O samurai é uma criatura que habita um mundo diferente. O samurai é um ser que busca erudição, perfeição, honra e moral. É uma criatura leal, disciplinada e muito rigorosa, ao mesmo tempo também é habilidosa. É, apesar de um “soldado”, um guerreiro, também é mais do que uma criatura violenta, é uma criatura diferente, que precisa ser observada. É uma pessoa que convive com o certo e o errado desde o princípio, desde que o mesmo nasceu. Da infância até a fase adulta. São seres solitários, que apesar de “extintos” do mundo, ainda vivem por aí rondando grandes capitais, ali e aqui.

É disso que Jean-Pierre Melville se apropria para criar O Samurai(Le Samouraï,1967). Melville busca através do estilo noir que muitos filmes se apropriaram na década de 40 como Relíquia Macabra(The Maltese Falcon,1941), para dar identidade à um personagem rodado na sua história, com uma verdadeira carapuça samurai em todos os sentidos, mas vestido e escondido. Através disso, cria uma película tão perfeita e única que marcaria para sempre a história do cinema, burlando as regras do noir, criando um dos personagens mais famosos(e bem atuados) e principalmente marcantes, com um jogo de cenas e cenas, filosofando ao mesmo tempo que conta a história, para nós, o espectador.

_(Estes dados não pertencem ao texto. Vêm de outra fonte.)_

(* ===== verification/IpAddressFacts.v ===== *)
(** * Addresses: the parser and the classifier against their references *)

From S2P Require Import Prelude Regex Json Wire Ssh IpAddress.

(** ** Splitting and joining *)

Lemma split_on_nonempty c s : split_on c s <> [].
Proof. induction s as [|u s IH]; [done|]. simpl. destruct (u =? c); [done|]. by destruct (split_on c s). Qed.

Lemma joined_cons c p ps : ps <> [] -> joined c (p :: ps) = p ++ [c] ++ joined c ps.
Proof. by destruct ps. Qed.

Lemma joined_split c s : joined c (split_on c s) = s.
Proof.
  induction s as [|u s IH]; [done|]. simpl. pose proof (split_on_nonempty c s) as Hne. destruct (Z.eqb_spec u c) as [->|].
  - rewrite joined_cons by done. by rewrite IH.
  - destruct (split_on c s) as [|p ps]; [done|]. rewrite <- IH. by destruct ps.
Qed.

Lemma split_on_free c s : Forall (fun p => c ∉ p) (split_on c s).
Proof.
  induction s as [|u s IH]; [repeat constructor; by intros ?%elem_of_nil|]. simpl. destruct (Z.eqb_spec u c) as [->|].
  - constructor; [by intros ?%elem_of_nil | done].
  - destruct (split_on c s) as [|p ps]; [by repeat constructor; intros ?%list_elem_of_singleton|].
    inversion IH; subst. constructor; [|done]. rewrite elem_of_cons. naive_solver.
Qed.
(* ===== verification/V4aPatchFacts.v ===== *)
(** * Facts about patches: the parser accepts exactly the documents of the format, and its lines are the text. *)

From S2P Require Import Prelude Wire Ssh PathContainment V4aPatch.
Local Open Scope Z_scope.

(** ** The lines are the text *)

Definition line_source (l : RawPatchLine) : jstring := ln_text l ++ ending_text (ln_ending l).

Lemma ended_line_source n text : line_source (ended_line n text) = text ++ [10].
Proof.
  unfold line_source, ended_line. destruct text as [|u text _] using rev_ind; [done|]. rewrite last_snoc.
  destruct (decide (u = 13)) as [->|Hu].
  - cbn [ln_text ln_ending ending_text]. rewrite length_app. cbn [length]. rewrite Nat.add_sub, take_app_length, <- app_assoc. done.
  - assert (match u with 13 => {| ln_number := n; ln_text := take (length (text ++ [u]) - 1) (text ++ [u]); ln_ending := le_crlf |}
      | _ => {| ln_number := n; ln_text := text ++ [u]; ln_ending := le_lf |} end = {| ln_number := n; ln_text := text ++ [u]; ln_ending := le_lf |}) as ->; [|done].
    repeat case_match; done.
Qed.

Lemma lines_from_source n text input : concat (map line_source (lines_from n text input)) = text ++ input.
Proof.
  revert n text; induction input as [|u input IH]; intros n text; cbn [lines_from].
  - destruct text; [done|]. cbn. by rewrite !app_nil_r.
  - destruct (Z.eqb_spec u 10) as [->|_].
    + cbn [map concat]. rewrite ended_line_source, IH. by rewrite <- app_assoc.
    + rewrite IH. by rewrite <- app_assoc.
Qed.

Lemma split_source input : concat (map line_source (splitPatchLines input)) = input.
Proof. destruct input as [|u input]; [done|]. apply lines_from_source. Qed.

(** ** The format *)

Section Format.
Implicit Types (l h m : RawPatchLine) (lines body : list RawPatchLine).

(** A header and the path after it *)
Definition names_path (prefix : jstring) (h : RawPatchLine) (path : jstring) : Prop := exists t, ln_text h = prefix ++ t /\ path = trim t /\ path <> [].

(** A line of an added file and what it adds *)
Definition added_line (l : RawPatchLine) (added : jstring) : Prop := exists t, ln_text l = 43 :: t /\ added = t ++ ending_text (ln_ending l).

Definition type_char (t : hunk_line_type) : Z := match t with hl_context => 32 | hl_add => 43 | hl_delete => 45 end.

(** A line of a hunk: its type's character and its content *)
Definition hunk_line (l : RawPatchLine) (k : V4aHunkLine) : Prop :=
  ln_text l = type_char (hk_type k) :: hk_content k /\ hk_ending k = ln_ending l /\ hk_lineNumber k = ln_number l.

(** The lines of a hunk: some, and one of them is no context *)
Definition hunk_body (body : list RawPatchLine) (ks : list V4aHunkLine) : Prop := Forall2 hunk_line body ks /\ existsb changes ks = true.

Definition marker_line (m : RawPatchLine) (marker : option jstring) : Prop :=
  match marker with None => ln_text m = js "@@" | Some t => t <> [] /\ ln_text m = js "@@ " ++ t end.

Inductive headed_hunks : list RawPatchLine -> list V4aUpdateHunk -> Prop :=
| headed_nil : headed_hunks [] []
| headed_cons m marker body ks lines hunks :
    marker_line m marker -> hunk_body body ks -> headed_hunks lines hunks ->
    headed_hunks (m :: body ++ lines) ({| uh_marker := marker; uh_lines := ks; uh_lineNumber := ln_number m |} :: hunks).

(** The hunks of an update: the first may stand without a marker *)
Inductive update_body : list RawPatchLine -> list V4aUpdateHunk -> Prop :=
| body_headed lines hunks : headed_hunks lines hunks -> update_body lines hunks
| body_bare l body ks lines hunks :
    hunk_body (l :: body) ks -> headed_hunks lines hunks ->
    update_body (l :: body ++ lines) ({| uh_marker := None; uh_lines := ks; uh_lineNumber := ln_number l |} :: hunks).

(** A move to another path, or nothing *)
Inductive moves : list RawPatchLine -> option jstring -> Prop :=
| moves_not : moves [] None
| moves_to m path : names_path MOVE_TO m path -> moves [m] (Some path).

(** The lines of one file operation *)
Inductive patch_section : list RawPatchLine -> V4aPatchOperation -> Prop :=
| section_add h path body added :
    names_path ADD_FILE h path -> Forall2 added_line body added -> patch_section (h :: body) (V4aAdd path (concat added) (ln_number h))
| section_delete h path : names_path DELETE_FILE h path -> patch_section [h] (V4aDelete path (ln_number h))
| section_update h path mv moveTo body hunks :
    names_path UPDATE_FILE h path -> moves mv moveTo -> update_body body hunks -> (hunks <> [] \/ moveTo <> None) ->
    patch_section (h :: mv ++ body) (V4aUpdate path moveTo hunks (ln_number h)).
Definition is_upper_hex (c : ascii) : bool :=
  let n := nat_of_ascii c in
  ((48 <=? n)%nat && (n <=? 57)%nat) || ((65 <=? n)%nat && (n <=? 70)%nat).

Definition is_lower_hex (c : ascii) : bool :=
  let n := nat_of_ascii c in
  ((48 <=? n)%nat && (n <=? 57)%nat) || ((97 <=? n)%nat && (n <=? 102)%nat).

(** ** Python values that cross the tool boundary *)

(** Field and argument values. The tools' JSON schemas declare only strings
    and numbers; a number is taken as a [float], the type the plugin
    annotates. *)
Inductive scalar :=
| SStr (s : string)
| SFloat (x : float).

(** A plain [dict] in insertion order. *)
Definition pydict := list (string * scalar).

Inductive pyobj :=
| PyModel (cls : string) (fields : pydict)   (* an instance of a BaseModel class *)
| PyDict (d : pydict)
| PyList (items : list pyobj)
| PyScalar (v : scalar)
| PyNone.

Inductive exn :=
| ValueError (msg : string)
| KeyError (key : string)
| TypeError (msg : string)
| AttributeError (msg : string)
| IndexError (msg : string)
| JSONDecodeError
| SchemaViolation (param : string).

(** What the Python runtime and its libraries compute and this repository
    does not define. A timestamp is a naive [datetime], counted in
    microseconds. *)
Class PyRuntime := {
  isoformat : Z -> string;                 (* datetime.isoformat() *)
  strftime_seconds : Z -> string;          (* strftime('%Y-%m-%d %H:%M:%S') *)
  format_2f : float -> string;             (* f"{x:.2f}" *)
  float_str : float -> string;             (* f"{x}" *)
  str_strip : string -> string;            (* str.strip() *)
  json_loads : string -> option pyobj;     (* None: JSONDecodeError *)
  json_dumps : pyobj -> option string;     (* None: TypeError, not serializable *)
}.

Definition timedelta_days (d : Z) : Z := (d * 86400 * 1000000)%Z.

(** ** plugins/implementations.py *)

Module ServiceInfo.
Record t := mk { id : string; name : string; category : string }.
End ServiceInfo.

Module AccountInfo.
Record t := mk { id : string; balance : float; currency : string }.
End AccountInfo.

Module BalanceInfo.
Record t := mk { balance : float; currency : string; error_message : string }.
End BalanceInfo.

Module PaymentResult.
Record t := mk { receipt_id : string; receipt_details : string; error_message : string }.
End PaymentResult.

Module ReceiptInfo.
Record t := mk {
  receipt_id : string; account_id : string; service_id : string;
  service_name : string; amount : float; currency : string; timestamp : string }.
End ReceiptInfo.

Module BillInfo.
Record t := mk {
  bill_id : string; customer_id : string; service_id : string;
  service_name : string; amount : float; currency : string; due_date : string;
  period : string; status : string; error_message : string }.
End BillInfo.

Record PaymentPlugin := {
  _customer_favorites : gmap string (list string);
  _services : gmap string ServiceInfo.t;
  _accounts : gmap string AccountInfo.t;
  _latest_bills : gmap string BillInfo.t;
  _receipts : gmap string ReceiptInfo.t;
}.

(** The process around the plugin: the module-level [payment_plugin], what
    has been written to standard output, and the host's sources of
    [uuid.uuid4()] and [datetime.utcnow()], read in order. *)
Record World := {
  payment_plugin : PaymentPlugin;
  stdout : list string;
  uuid4_source : nat -> N;
  utcnow_source : nat -> Z;
  uuid4_reads : nat;
  utcnow_reads : nat;
}.

Definition set_plugin (p : PaymentPlugin) (w : World) : World :=
  {| payment_plugin := p; stdout := stdout w;
     uuid4_source := uuid4_source w; utcnow_source := utcnow_source w;
     uuid4_reads := uuid4_reads w; utcnow_reads := utcnow_reads w |}.

(** [sys.stdout.write(s)] *)
Definition write (s : string) (w : World) : World :=
  {| payment_plugin := payment_plugin w; stdout := stdout w ++ [s];
     uuid4_source := uuid4_source w; utcnow_source := utcnow_source w;
     uuid4_reads := uuid4_reads w; utcnow_reads := utcnow_reads w |}.

Definition uuid4 (w : World) : N * World :=
  (uuid4_source w (uuid4_reads w),
   {| payment_plugin := payment_plugin w; stdout := stdout w;
      uuid4_source := uuid4_source w; utcnow_source := utcnow_source w;
      uuid4_reads := S (uuid4_reads w); utcnow_reads := utcnow_reads w |}).

Definition utcnow (w : World) : Z * World :=
  (utcnow_source w (utcnow_reads w),
   {| payment_plugin := payment_plugin w; stdout := stdout w;
      uuid4_source := uuid4_source w; utcnow_source := utcnow_source w;
      uuid4_reads := uuid4_reads w; utcnow_reads := S (utcnow_reads w) |}).

Section Plugin.
Context `{PyRuntime}.

(** [PaymentPlugin.__init__], at the clock reading [now]. *)
Definition PaymentPlugin_init (now : Z) : PaymentPlugin :=
  let due (d : Z) := isoformat (now + timedelta_days d)%Z in
  {| _customer_favorites :=
       <["cust-1" := ["SVC001"; "SVC002"; "SVC004"]]>
       (<["cust-2" := ["SVC003"; "SVC005"]]>
       (<["cust-3" := ["SVC001"; "SVC003"; "SVC004"; "SVC005"]]> ∅));
     _services :=
       <["SVC001" := ServiceInfo.mk "SVC001" "Luz del Sur" "Electricidad"]>
       (<["SVC002" := ServiceInfo.mk "SVC002" "Sedapal" "Agua"]>
       (<["SVC003" := ServiceInfo.mk "SVC003" "Claro Móvil" "Telefonía"]>
       (<["SVC004" := ServiceInfo.mk "SVC004" "Netflix" "Streaming"]>
       (<["SVC005" := ServiceInfo.mk "SVC005" "Movistar Hogar" "Internet"]> ∅))));
     _accounts :=
       <["acct-123" := AccountInfo.mk "acct-123" 20.50 "S/."]>
       (<["acct-124" := AccountInfo.mk "acct-124" 250.00 "S/."]> ∅);
     _latest_bills :=
       <["cust-1:SVC001" := BillInfo.mk "BILL-001" "cust-1" "SVC001" "Luz del Sur"
           85.50 "S/." (due 15%Z) "Noviembre 2025" "Pendiente" ""]>
       (<["cust-1:SVC002" := BillInfo.mk "BILL-002" "cust-1" "SVC002" "Sedapal"
           42.30 "S/." (due 10%Z) "Noviembre 2025" "Pendiente" ""]>
       (<["cust-1:SVC004" := BillInfo.mk "BILL-003" "cust-1" "SVC004" "Netflix"
           44.90 "S/." (due 5%Z) "Diciembre 2025" "Pendiente" ""]>
       (<["cust-2:SVC003" := BillInfo.mk "BILL-004" "cust-2" "SVC003" "Claro Móvil"
           59.90 "S/." (due 8%Z) "Diciembre 2025" "Pendiente" ""]>
       (<["cust-2:SVC005" := BillInfo.mk "BILL-005" "cust-2" "SVC005" "Movistar Hogar"
           120.00 "S/." (due 20%Z) "Diciembre 2025" "Pendiente" ""]>
       (<["cust-3:SVC001" := BillInfo.mk "BILL-006" "cust-3" "SVC001" "Luz del Sur"
           150.75 "S/." (due (-2)%Z) "Noviembre 2025" "Vencido" ""]>
       (<["cust-3:SVC003" := BillInfo.mk "BILL-007" "cust-3" "SVC003" "Claro Móvil"
           39.90 "S/." (due 12%Z) "Diciembre 2025" "Pendiente" ""]> ∅))))));
     _receipts := ∅ |}.

Definition _trace (function_name : string) (w : World) : World :=
  write (ESC +:+ "[95m" +:+ LF +:+ "FUNCTION: " +:+ function_name +:+ ESC +:+ "[0m" +:+ LF) w.

Definition list_favorite_services (customer_id : string) (w : World)
  : list ServiceInfo.t * World :=
  let w := _trace "list_favorite_services" w in
  let self := payment_plugin w in
  match _customer_favorites self !! customer_id with
  | Some favorite_ids => (omap (fun svc_id => _services self !! svc_id) favorite_ids, w)
  | None => ([], w)
  end.

Definition get_balance (account_id : string) (w : World) : BalanceInfo.t * World :=
  let w := _trace "get_balance" w in
  match _accounts (payment_plugin w) !! account_id with
  | Some account =>
      (BalanceInfo.mk (AccountInfo.balance account) (AccountInfo.currency account) "", w)
  | None =>
      (BalanceInfo.mk 0 "S/." ("Account " +:+ account_id +:+ " not found."), w)
  end.

Definition pay_service (account_id service_id : string) (amount : float) (w : World)
  : PaymentResult.t * World :=
  let w := _trace "pay_service" w in
  let self := payment_plugin w in
  match _accounts self !! account_id with
  | None =>
      (PaymentResult.mk "" "" ("Account " +:+ account_id +:+ " not found."), w)
  | Some account =>
      if (AccountInfo.balance account <? amount)%float then
        (PaymentResult.mk "" "" "Insufficient funds.", w)
      else
        match _services self !! service_id with
        | None =>
            (PaymentResult.mk "" "" ("Service " +:+ service_id +:+ " not found."), w)
        | Some service =>
            let account :=
              AccountInfo.mk (AccountInfo.id account)
                (AccountInfo.balance account - amount)%float
                (AccountInfo.currency account) in
            let '(u, w) := uuid4 w in
            let receipt_id := "RCP-" +:+ upper (prefix 12 (uuid_hex u)) in
            let '(timestamp, w) := utcnow w in
            let receipt :=
              ReceiptInfo.mk receipt_id account_id service_id
                (ServiceInfo.name service) amount (AccountInfo.currency account)
                (isoformat timestamp) in
            let self' :=
              {| _customer_favorites := _customer_favorites self;
                 _services := _services self;
                 _accounts := <[account_id := account]> (_accounts self);
                 _latest_bills := _latest_bills self;
                 _receipts := <[receipt_id := receipt]> (_receipts self) |} in
            (PaymentResult.mk receipt_id
               ("Pago de " +:+ format_2f amount +:+ " " +:+ AccountInfo.currency account
                +:+ " a " +:+ ServiceInfo.name service
                +:+ " realizado exitosamente. Fecha: " +:+ strftime_seconds timestamp)
               "",
             set_plugin self' w)
        end
  end.

Definition get_latest_bill (customer_id service_id : string) (w : World)
  : BillInfo.t * World :=
  let w := _trace "get_latest_bill" w in
  let self := payment_plugin w in
  let key := customer_id +:+ ":" +:+ service_id in
  match _latest_bills self !! key with
  | Some bill => (bill, w)
  | None =>
      match _services self !! service_id with
      | None =>
          (BillInfo.mk "" "" "" "" 0 "S/." "" "" ""
             ("Servicio " +:+ service_id +:+ " no encontrado."), w)
      | Some service =>
          (BillInfo.mk "" "" service_id (ServiceInfo.name service) 0 "S/." "" "" ""
             ("No se encontró factura pendiente para " +:+ ServiceInfo.name service +:+ "."), w)
      end
  end.

End Plugin.

(** ** pydantic's [BaseModel], as far as the repository relies on it *)

Inductive ftype := TStr | TFloat.

Record field := {
  field_name : string;
  field_type : ftype;
  field_default : option scalar;      (* None: the field is required *)
}.

Definition has_type (v : scalar) (t : ftype) : bool :=
  match v, t with
  | SStr _, TStr | SFloat _, TFloat => true
  | _, _ => false
  end.

(** [d.get(k)] *)
Fixpoint dict_get (k : string) (d : pydict) : option scalar :=
  match d with
  | [] => None
  | (k', v) :: d' => if String.eqb k k' then Some v else dict_get k d'
  end.

Definition declares (schema : list field) (k : string) : bool :=
  existsb (fun f => String.eqb k (field_name f)) schema.
(** * fashion_recommender_system: the crawler's processors, exporter and spiders

    A shallow embedding of [crawler/processors.py], [crawler/items.py],
    [crawler/item_exporters.py], [crawler/pipelines.py] and the two spiders,
    with the properties of the traversal, normalisation and export rules.

    Conventions.  A Python [str] is a Rocq [string] whose characters are the
    code points below 256; a Python [int] is a [Z]; a [list] is a [list];
    a [dict] whose key order shows in the output is an association list in
    insertion order, the [meta] of a request is a record of its keys, and
    the file store is a [gmap] from paths to contents.  A Python exception
    is a value of [exn] returned through [result]; a generator is the list
    of what it yielded with the way it ended. *)

From Stdlib Require Import ZArith NArith Ascii String List Lia Bool DecimalString.
From stdpp Require Import base option list gmap strings.

Local Open Scope Z_scope.

(** ** Exceptions and fallible computations *)

Inductive exn : Set :=
  | IndexError | KeyError | NameError | TypeError | ValueError | OSError.

Inductive result (A : Type) : Type :=
  | Ok (a : A)
  | Raise (e : exn).
Arguments Ok {A} a.
Arguments Raise {A} e.

Global Instance result_ret : MRet result := fun _ a => Ok a.
Global Instance result_bind : MBind result := fun _ _ f m =>
  match m with Ok a => f a | Raise e => Raise e end.
Global Instance result_fmap : FMap result := fun _ _ f m =>
  match m with Ok a => Ok (f a) | Raise e => Raise e end.

Global Instance exn_eq_dec : EqDecision exn.
Proof. solve_decision. Defined.

(** ** The Python operations the sources use *)

Module Py.

(** [s.lower()] on one character: the ASCII capitals and the capitals of
    the Latin-1 block (all of U+00C0..U+00DE but the multiplication sign)
    move up by 32; every other code point below 256 is its own lower
    case. *)
Definition lower_char (c : ascii) : ascii :=
  let n := N_of_ascii c in
  if ((65 <=? n) && (n <=? 90) ||
      (192 <=? n) && (n <=? 222) && negb (n =? 215))%N
  then ascii_of_N (n + 32) else c.

Fixpoint lower (s : string) : string :=
  match s with
  | EmptyString => EmptyString
  | String c t => String (lower_char c) (lower t)
  end.

(** [s.startswith(p)] *)
Fixpoint startswith (s p : string) {struct p} : bool :=
  match p, s with
  | EmptyString, _ => true
  | String _ _, EmptyString => false
  | String a p', String b s' => if ascii_dec a b then startswith s' p' else false
  end.

(** [needle in hay] on strings: [needle] occurs as a substring. *)
Fixpoint contains (needle hay : string) : bool :=
  startswith hay needle ||
  match hay with
  | EmptyString => false
  | String _ t => contains needle t
  end.

(** The characters of [s], each as a string of length one (what iterating
    over a [str] gives). *)
Fixpoint chars (s : string) : list string :=
  match s with
  | EmptyString => []
  | String c t => String c EmptyString :: chars t
  end.

(** [sep.join(parts)] *)
Fixpoint str_join (sep : string) (parts : list string) : string :=
  match parts with
  | [] => EmptyString
  | [x] => x
  | x :: t => x +:+ sep +:+ str_join sep t
  end.


(** [s[1:]] *)
Definition slice_from_1 (s : string) : string :=
  match s with
  | EmptyString => EmptyString
  | String _ t => t
  end.

Section Lists.
Context {A : Type}.

(** A Python index: negative ones count from the end. *)
Definition norm_index (l : list A) (i : Z) : option nat :=
  let n := Z.of_nat (length l) in
  let j := if i <? 0 then i + n else i in
  if (0 <=? j) && (j <? n) then Some (Z.to_nat j) else None.

(** [l[i]] *)
Definition getitem (l : list A) (i : Z) : result A :=
  match norm_index l i with
  | Some j =>
    match l !! j with
    | Some x => Ok x
    | None => Raise IndexError
    end
  | None => Raise IndexError
  end.

(** [l.pop(i)]: the list is updated in place, so the list after the call
    is returned with the popped element. *)
Definition pop (l : list A) (i : Z) : result (A * list A) :=
  match norm_index l i with
  | Some j =>
    match l !! j with
    | Some x => Ok (x, delete j l)
    | None => Raise IndexError
    end
  | None => Raise IndexError
  end.

(** [l[:-1]] *)
Definition slice_to_minus_1 (l : list A) : list A :=
  take (length l - 1)%nat l.
End Lists.

End Py.

(** Insertion-ordered dictionaries with string keys ([dict] where the order
    of the keys is observable: it decides the text [urlencode] and the JSON
    encoder produce). *)
Module Dict.
Section Dict.
Context {V : Type}.

Fixpoint get (k : string) (d : list (string * V)) : option V :=
  match d with
  | [] => None
  | (k', v) :: t => if decide (k = k') then Some v else get k t
  end.

(** [d[k] = v]: an existing key keeps its place. *)
Fixpoint setitem (k : string) (v : V) (d : list (string * V)) : list (string * V) :=
  match d with
  | [] => [(k, v)]
  | (k', v') :: t =>
    if decide (k = k') then (k, v) :: t else (k', v') :: setitem k v t
  end.

(** [d.update(other)] *)
Definition update (d other : list (string * V)) : list (string * V) :=
  foldl (fun acc kv => setitem kv.1 kv.2 acc) d other.
End Dict.
End Dict.

(** ** [os.path] and the files the exporter touches (POSIX) *)

Module OsPath.

Definition sep : ascii := "/"%char.

(** [os.linesep] *)
Definition linesep : string := String "010"%char EmptyString.

Fixpoint endswith_sep (s : string) : bool :=
  match s with
  | EmptyString => false
  | String c EmptyString => bool_decide (c = sep)
  | String _ t => endswith_sep t
  end.

(** One round of the loop of [posixpath.join]: a component that starts
    with the separator replaces what was joined so far; otherwise it is
    appended, after a separator unless the path is empty or already ends
    with one. *)
Definition join2 (path b : string) : string :=
  if Py.startswith b "/" then b
  else if bool_decide (path = "") || endswith_sep path then path +:+ b
  else path +:+ "/" +:+ b.

(** [os.path.join(a, *p)] *)
Definition join (a : string) (p : list string) : string := foldl join2 a p.

(** [os.path.join] applied to an unpacked list: without a first
    argument the call is a [TypeError]. *)
Definition join_star (args : list string) : result string :=
  match args with
  | [] => Raise TypeError
  | a :: p => Ok (join a p)
  end.

(** [p[:p.rfind("/") + 1]] *)
Fixpoint head_upto_last_sep (p : string) : string :=
  match p with
  | EmptyString => EmptyString
  | String c t =>
      if Py.contains "/" t then String c (head_upto_last_sep t)
      else if bool_decide (c = sep) then "/" else EmptyString
  end.

(** [s.rstrip("/")] *)
Fixpoint rstrip_sep (s : string) : string :=
  match s with
  | EmptyString => EmptyString
  | String c t =>
      match rstrip_sep t with
      | EmptyString => if bool_decide (c = sep) then EmptyString else String c EmptyString
      | t' => String c t'
      end
  end.

(** [os.path.dirname(p)]: the head up to the last separator, without its
    trailing separators unless it consists of separators only. *)
Definition dirname (p : string) : string :=
  let head := head_upto_last_sep p in
  match rstrip_sep head with
  | EmptyString => head
  | stripped => stripped
  end.

(** The prefixes of [p] that end just before a separator, and [p] itself:
    the directories [os.makedirs(p)] makes sure exist. *)
Fixpoint prefixes_at_sep (acc p : string) : list string :=
  match p with
  | EmptyString => [acc]
  | String c t =>
      (if bool_decide (c = sep) then [acc] else []) ++
      prefixes_at_sep (acc +:+ String c EmptyString) t
  end.

Definition ancestors (p : string) : list string :=
  filter (fun d => d ≠ "") (prefixes_at_sep "" p).

End OsPath.

(** The file store: the directories that exist and the content of every
    regular file, both addressed by the path string as the program wrote it
    (no symbolic links, no [.] or [..], no permissions). *)
Record filesystem : Type := Filesystem {
  dirs : gset string;
  files : gmap string string
}.

Module Os.

(** [os.path.exists(path)] *)
Definition path_exists (fs : filesystem) (path : string) : bool :=
  bool_decide (path ∈ dirs fs) || bool_decide (is_Some (files fs !! path)).

(** [os.makedirs(path)]: creates [path] and the missing directories above
    it; fails when [path] exists or a regular file is in the way. *)
Definition makedirs (fs : filesystem) (path : string) : result filesystem :=
  if path_exists fs path then Raise OSError
  else if bool_decide (Exists (fun d => is_Some (files fs !! d)) (OsPath.ancestors path))
  then Raise OSError
  else Ok (Filesystem (dirs fs ∪ list_to_set (OsPath.ancestors path)) (files fs)).

(** [open(path, 'a+b').write(data)]: the file is created when absent, and
    [data] goes to its end.  The directory of [path] must exist and
    [path] must not be a directory. *)
Definition open_append_write (fs : filesystem) (path data : string) : result filesystem :=
  let parent := OsPath.dirname path in
  if bool_decide (path ∈ dirs fs) then Raise OSError
  else if bool_decide (parent = "") || bool_decide (parent ∈ dirs fs)
  then Ok (Filesystem (dirs fs)
             (<[path := default "" (files fs !! path) +:+ data]> (files fs)))
  else Raise OSError.

End Os.

(** ** The JSON text of an item

    [ScrapyJSONEncoder()] is built without options, so it is the standard
    encoder with [ensure_ascii] on and the separators [", "] and [": "].
    The values of an item are strings and lists of strings. *)

Inductive field_value : Type :=
  | FStr (s : string)
  | FList (l : list string).

Module Json.

Definition quote : ascii := "034"%char.
Definition backslash : ascii := "092"%char.

(** One lower-case hexadecimal digit. *)
Definition hex_digit (n : N) : ascii :=
  if (n <? 10)%N then ascii_of_N (48 + n) else ascii_of_N (87 + n).

(** The six-character escape of a code point below 256. *)
Definition u_escape (n : N) : string :=
  String backslash
    (String "u" (String "0" (String "0"
      (String (hex_digit (n / 16)) (String (hex_digit (n mod 16)) EmptyString))))).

A história, nos trás Jef Costello(Alain Delon), um assassino perfeccionista e totalmente rigoroso. Não é apenas um assassino perfeccionista, ele é um gênio e sempre consegue escapar com facilidade de suspeitas e principalmente manipular com toda a sua inteligência. Mas quando o mesmo, é subestimado a matar um homem, em um bar acaba errando o plano e deixando pistas para pessoas que estavam presente no bar e desconfiaram, como Valérie(Cathy Rosier). E a cada vez que a investigação policial vai aumentando de proporção, Costello vai cada vez mais se complicando, não só com a polícia, mas também com os criminosos que encomendaram o homicídio.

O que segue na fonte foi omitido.